# [RECORDS SHOWN]

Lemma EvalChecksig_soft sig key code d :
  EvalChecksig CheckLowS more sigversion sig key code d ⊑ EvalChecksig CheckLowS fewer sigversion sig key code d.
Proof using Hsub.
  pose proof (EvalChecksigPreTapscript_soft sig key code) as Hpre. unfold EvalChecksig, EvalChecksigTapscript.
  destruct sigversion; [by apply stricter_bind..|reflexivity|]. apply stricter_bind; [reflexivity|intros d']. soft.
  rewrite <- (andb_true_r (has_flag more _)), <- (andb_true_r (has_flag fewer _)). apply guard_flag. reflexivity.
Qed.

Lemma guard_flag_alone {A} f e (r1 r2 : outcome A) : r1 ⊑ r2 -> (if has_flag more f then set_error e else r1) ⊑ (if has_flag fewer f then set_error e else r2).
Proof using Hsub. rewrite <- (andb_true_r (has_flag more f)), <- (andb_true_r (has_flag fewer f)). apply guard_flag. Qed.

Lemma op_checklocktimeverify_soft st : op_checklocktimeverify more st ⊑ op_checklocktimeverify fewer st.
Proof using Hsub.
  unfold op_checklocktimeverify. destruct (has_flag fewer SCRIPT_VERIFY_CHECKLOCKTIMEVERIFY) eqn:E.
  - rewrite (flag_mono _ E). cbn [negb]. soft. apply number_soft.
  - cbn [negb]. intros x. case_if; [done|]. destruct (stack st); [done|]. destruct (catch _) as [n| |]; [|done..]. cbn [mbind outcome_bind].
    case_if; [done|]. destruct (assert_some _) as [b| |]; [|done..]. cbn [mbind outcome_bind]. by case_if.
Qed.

* * *

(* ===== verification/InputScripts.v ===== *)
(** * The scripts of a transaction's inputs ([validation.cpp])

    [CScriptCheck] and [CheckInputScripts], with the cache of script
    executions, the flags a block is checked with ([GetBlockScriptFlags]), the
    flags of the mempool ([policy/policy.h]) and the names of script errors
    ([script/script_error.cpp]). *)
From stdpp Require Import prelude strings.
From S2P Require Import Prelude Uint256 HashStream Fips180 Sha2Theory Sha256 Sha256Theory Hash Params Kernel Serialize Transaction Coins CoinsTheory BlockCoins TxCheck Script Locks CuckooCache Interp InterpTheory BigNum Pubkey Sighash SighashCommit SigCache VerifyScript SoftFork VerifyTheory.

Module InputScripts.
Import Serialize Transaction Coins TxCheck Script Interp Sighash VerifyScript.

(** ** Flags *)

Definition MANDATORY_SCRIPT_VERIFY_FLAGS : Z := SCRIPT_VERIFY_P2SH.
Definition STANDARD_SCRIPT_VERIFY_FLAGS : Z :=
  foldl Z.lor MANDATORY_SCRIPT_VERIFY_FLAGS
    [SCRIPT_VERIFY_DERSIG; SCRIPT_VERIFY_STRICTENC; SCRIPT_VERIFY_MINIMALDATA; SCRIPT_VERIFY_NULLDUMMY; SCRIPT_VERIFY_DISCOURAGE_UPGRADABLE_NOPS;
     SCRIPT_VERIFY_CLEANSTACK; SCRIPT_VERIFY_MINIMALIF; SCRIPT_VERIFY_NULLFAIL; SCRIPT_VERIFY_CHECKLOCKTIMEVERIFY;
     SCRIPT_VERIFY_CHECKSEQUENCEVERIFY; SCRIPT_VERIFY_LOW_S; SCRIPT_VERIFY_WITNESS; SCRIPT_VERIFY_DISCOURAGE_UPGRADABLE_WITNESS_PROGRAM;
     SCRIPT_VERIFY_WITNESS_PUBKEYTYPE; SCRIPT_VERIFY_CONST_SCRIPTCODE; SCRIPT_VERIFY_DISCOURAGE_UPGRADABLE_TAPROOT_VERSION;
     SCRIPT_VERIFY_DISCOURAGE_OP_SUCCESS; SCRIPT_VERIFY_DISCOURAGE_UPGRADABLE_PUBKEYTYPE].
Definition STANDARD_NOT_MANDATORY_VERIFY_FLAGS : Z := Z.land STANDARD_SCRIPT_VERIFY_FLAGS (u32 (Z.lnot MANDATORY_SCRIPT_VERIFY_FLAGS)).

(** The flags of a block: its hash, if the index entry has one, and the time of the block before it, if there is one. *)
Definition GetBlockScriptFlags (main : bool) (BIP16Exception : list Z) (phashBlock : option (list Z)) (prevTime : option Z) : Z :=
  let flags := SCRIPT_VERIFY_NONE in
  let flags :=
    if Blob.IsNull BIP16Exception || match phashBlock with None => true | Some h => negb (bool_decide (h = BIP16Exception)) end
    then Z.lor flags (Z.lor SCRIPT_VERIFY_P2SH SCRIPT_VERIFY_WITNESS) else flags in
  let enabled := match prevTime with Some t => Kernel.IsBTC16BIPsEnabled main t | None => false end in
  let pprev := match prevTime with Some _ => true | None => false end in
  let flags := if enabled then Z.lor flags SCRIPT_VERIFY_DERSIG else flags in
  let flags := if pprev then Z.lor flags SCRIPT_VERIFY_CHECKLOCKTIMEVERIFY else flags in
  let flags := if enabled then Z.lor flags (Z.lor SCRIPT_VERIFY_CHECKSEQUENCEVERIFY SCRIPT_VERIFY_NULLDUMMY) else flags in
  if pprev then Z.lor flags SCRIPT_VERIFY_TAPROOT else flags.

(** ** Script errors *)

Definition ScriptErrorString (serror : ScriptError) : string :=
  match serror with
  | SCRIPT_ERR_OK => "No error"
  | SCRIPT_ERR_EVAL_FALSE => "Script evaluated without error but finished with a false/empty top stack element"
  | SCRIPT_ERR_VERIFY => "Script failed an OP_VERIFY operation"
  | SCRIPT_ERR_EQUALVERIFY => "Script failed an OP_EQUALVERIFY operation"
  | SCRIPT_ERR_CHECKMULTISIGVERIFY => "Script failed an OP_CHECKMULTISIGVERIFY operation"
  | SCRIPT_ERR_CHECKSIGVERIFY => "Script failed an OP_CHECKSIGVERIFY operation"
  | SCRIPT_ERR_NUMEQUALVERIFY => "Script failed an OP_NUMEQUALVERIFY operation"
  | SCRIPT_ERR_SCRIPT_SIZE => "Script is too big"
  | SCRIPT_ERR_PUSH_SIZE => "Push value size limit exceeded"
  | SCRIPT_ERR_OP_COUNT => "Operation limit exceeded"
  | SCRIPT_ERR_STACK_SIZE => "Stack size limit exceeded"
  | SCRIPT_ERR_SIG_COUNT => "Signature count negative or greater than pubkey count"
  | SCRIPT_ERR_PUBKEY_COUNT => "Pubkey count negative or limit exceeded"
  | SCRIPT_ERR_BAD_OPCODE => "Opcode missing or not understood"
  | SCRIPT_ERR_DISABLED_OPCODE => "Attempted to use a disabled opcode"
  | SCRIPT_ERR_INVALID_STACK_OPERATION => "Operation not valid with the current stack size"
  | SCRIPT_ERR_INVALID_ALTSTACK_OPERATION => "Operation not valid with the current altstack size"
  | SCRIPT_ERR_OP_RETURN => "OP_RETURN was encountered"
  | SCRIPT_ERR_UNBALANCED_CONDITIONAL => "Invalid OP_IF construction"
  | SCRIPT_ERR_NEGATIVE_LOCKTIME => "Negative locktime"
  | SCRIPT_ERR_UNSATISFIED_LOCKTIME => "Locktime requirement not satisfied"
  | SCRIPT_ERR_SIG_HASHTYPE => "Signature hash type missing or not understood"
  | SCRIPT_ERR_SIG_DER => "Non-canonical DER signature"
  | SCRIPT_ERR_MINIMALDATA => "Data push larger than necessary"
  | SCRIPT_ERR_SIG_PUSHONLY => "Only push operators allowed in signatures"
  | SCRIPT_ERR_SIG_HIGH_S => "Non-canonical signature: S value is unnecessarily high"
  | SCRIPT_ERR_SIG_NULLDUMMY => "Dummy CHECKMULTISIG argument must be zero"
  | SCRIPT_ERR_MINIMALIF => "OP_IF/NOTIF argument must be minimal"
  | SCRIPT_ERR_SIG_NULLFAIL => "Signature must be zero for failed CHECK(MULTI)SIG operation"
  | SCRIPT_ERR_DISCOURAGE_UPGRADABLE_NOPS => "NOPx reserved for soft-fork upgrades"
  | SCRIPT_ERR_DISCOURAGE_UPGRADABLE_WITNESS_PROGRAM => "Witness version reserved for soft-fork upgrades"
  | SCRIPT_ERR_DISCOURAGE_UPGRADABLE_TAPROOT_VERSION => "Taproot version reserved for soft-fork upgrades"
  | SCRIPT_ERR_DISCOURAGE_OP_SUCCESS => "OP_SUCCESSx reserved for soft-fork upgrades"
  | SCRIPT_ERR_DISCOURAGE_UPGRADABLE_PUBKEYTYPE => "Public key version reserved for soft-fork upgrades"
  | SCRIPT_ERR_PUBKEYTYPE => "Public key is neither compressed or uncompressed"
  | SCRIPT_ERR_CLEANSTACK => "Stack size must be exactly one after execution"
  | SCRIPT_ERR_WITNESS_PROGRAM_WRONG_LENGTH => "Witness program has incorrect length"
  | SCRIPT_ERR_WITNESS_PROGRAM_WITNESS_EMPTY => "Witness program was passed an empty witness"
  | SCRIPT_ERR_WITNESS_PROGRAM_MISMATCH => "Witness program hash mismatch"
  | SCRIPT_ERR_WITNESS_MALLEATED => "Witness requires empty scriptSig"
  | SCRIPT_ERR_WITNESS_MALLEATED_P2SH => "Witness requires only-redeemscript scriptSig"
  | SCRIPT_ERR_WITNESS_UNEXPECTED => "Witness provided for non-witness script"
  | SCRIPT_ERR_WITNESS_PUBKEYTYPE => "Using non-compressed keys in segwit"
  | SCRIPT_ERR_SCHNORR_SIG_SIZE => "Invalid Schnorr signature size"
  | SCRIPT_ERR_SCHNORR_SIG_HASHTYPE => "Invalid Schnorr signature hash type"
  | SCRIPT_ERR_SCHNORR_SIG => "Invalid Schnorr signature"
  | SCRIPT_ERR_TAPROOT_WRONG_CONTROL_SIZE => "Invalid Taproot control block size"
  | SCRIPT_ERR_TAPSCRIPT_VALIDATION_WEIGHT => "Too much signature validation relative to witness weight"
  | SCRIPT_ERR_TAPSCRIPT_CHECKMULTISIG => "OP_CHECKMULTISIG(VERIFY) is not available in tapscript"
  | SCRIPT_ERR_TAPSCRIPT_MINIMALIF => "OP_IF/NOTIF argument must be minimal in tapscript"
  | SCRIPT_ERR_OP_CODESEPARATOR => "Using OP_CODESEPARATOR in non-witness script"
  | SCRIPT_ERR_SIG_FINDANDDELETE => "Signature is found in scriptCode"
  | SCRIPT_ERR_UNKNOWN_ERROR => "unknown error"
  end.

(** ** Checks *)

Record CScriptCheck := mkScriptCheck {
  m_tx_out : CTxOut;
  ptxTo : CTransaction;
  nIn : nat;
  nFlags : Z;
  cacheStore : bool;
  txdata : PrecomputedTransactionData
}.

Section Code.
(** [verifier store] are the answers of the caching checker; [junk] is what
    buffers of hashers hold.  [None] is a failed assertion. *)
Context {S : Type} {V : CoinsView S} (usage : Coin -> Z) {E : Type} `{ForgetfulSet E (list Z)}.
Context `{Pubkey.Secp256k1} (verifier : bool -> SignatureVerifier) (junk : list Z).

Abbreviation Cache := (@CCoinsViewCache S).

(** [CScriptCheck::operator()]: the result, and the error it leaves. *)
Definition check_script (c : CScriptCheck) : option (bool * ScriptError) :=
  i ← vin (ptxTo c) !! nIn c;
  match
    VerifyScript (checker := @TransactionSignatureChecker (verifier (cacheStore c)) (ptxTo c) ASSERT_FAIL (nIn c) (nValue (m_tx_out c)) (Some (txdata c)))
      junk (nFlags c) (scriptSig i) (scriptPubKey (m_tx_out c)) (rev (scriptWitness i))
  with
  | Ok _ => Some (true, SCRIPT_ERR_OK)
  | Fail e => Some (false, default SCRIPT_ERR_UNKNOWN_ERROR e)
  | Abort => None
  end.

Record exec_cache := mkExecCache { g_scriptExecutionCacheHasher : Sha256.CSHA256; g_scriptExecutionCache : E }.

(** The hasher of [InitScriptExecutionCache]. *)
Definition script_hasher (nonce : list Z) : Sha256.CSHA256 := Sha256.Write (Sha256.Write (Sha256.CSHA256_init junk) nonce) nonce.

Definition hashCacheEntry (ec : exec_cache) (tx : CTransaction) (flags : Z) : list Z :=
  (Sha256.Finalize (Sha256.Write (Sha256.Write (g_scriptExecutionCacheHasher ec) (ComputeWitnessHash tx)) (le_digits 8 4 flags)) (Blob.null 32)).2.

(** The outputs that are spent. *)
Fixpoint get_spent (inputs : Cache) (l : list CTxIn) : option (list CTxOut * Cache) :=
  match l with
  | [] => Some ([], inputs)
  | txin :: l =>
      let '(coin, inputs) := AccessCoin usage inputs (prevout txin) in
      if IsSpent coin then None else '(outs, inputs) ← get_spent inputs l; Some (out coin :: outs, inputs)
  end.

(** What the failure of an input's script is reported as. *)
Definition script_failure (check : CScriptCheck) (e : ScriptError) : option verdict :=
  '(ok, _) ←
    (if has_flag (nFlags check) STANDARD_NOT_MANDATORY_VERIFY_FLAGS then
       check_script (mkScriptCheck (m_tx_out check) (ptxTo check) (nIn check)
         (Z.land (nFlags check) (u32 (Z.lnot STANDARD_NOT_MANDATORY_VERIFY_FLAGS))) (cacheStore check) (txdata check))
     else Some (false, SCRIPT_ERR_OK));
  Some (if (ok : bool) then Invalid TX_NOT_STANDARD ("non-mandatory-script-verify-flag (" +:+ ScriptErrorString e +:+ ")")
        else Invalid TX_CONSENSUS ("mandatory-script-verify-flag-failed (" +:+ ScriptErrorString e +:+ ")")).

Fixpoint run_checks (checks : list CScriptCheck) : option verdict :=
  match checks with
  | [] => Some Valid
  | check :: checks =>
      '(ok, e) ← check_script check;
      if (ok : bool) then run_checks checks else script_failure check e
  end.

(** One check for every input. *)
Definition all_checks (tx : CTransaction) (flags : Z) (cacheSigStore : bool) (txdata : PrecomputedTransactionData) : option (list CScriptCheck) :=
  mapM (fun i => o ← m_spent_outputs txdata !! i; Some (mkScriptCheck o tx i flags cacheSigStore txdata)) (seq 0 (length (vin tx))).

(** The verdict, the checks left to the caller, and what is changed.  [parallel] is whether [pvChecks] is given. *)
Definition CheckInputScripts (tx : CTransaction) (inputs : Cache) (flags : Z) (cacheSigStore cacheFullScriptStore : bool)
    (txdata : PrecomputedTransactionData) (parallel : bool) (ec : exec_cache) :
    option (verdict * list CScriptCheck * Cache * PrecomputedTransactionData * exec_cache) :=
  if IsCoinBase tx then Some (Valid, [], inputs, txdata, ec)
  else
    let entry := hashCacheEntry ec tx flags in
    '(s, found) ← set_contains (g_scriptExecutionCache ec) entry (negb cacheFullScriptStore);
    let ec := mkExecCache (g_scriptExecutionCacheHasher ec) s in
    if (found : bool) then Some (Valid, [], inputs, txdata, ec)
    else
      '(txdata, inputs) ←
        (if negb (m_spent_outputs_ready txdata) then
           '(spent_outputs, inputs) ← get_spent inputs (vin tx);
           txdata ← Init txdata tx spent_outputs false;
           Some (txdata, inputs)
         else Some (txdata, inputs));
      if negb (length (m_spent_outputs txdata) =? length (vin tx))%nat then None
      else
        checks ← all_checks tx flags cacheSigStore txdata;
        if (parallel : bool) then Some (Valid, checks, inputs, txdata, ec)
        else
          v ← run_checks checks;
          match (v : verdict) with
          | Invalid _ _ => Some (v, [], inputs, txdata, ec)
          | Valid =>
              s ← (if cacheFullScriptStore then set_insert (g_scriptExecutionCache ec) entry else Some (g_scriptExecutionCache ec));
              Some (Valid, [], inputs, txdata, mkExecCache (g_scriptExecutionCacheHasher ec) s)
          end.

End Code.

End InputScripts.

---

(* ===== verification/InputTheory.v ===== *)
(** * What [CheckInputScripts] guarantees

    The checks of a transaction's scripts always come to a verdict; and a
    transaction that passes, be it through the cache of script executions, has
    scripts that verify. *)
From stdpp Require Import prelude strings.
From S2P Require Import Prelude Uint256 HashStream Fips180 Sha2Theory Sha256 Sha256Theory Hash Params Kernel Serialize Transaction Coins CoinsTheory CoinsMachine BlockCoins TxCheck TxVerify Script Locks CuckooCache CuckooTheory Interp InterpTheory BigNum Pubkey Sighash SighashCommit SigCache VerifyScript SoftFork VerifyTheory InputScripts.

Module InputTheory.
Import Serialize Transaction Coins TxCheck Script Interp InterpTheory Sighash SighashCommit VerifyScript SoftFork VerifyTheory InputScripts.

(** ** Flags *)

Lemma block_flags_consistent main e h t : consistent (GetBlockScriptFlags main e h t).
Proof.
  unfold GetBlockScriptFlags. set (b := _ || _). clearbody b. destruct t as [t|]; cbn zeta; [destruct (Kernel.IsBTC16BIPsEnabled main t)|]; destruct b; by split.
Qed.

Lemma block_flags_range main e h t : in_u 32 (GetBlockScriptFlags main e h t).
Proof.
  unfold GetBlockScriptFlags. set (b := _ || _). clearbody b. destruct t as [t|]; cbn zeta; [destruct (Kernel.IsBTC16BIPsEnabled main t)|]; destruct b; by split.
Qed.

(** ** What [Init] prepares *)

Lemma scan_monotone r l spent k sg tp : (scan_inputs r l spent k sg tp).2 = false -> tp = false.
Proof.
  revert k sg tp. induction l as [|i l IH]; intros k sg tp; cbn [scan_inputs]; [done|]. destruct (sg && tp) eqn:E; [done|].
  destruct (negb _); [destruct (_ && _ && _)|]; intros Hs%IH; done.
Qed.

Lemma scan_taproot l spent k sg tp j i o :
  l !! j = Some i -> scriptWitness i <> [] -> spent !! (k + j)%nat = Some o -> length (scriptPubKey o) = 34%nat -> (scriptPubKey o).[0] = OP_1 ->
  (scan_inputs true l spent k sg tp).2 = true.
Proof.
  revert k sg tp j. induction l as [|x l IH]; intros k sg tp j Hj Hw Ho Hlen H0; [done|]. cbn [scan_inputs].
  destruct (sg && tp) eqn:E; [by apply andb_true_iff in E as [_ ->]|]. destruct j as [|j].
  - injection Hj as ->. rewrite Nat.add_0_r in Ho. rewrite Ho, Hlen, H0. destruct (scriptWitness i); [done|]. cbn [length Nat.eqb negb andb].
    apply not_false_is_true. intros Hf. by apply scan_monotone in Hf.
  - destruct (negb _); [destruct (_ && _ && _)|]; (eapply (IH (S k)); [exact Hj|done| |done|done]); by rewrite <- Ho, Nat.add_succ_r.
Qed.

# [YOUR TASK]
Find the string "prevTime" in the records, then copy each line where it occurs.

# [EXERCISE RESULT]
Definition GetBlockScriptFlags (main : bool) (BIP16Exception : list Z) (phashBlock : option (list Z)) (prevTime : option Z) : Z :=
  let enabled := match prevTime with Some t => Kernel.IsBTC16BIPsEnabled main t | None => false end in
  let pprev := match prevTime with Some _ => true | None => false end in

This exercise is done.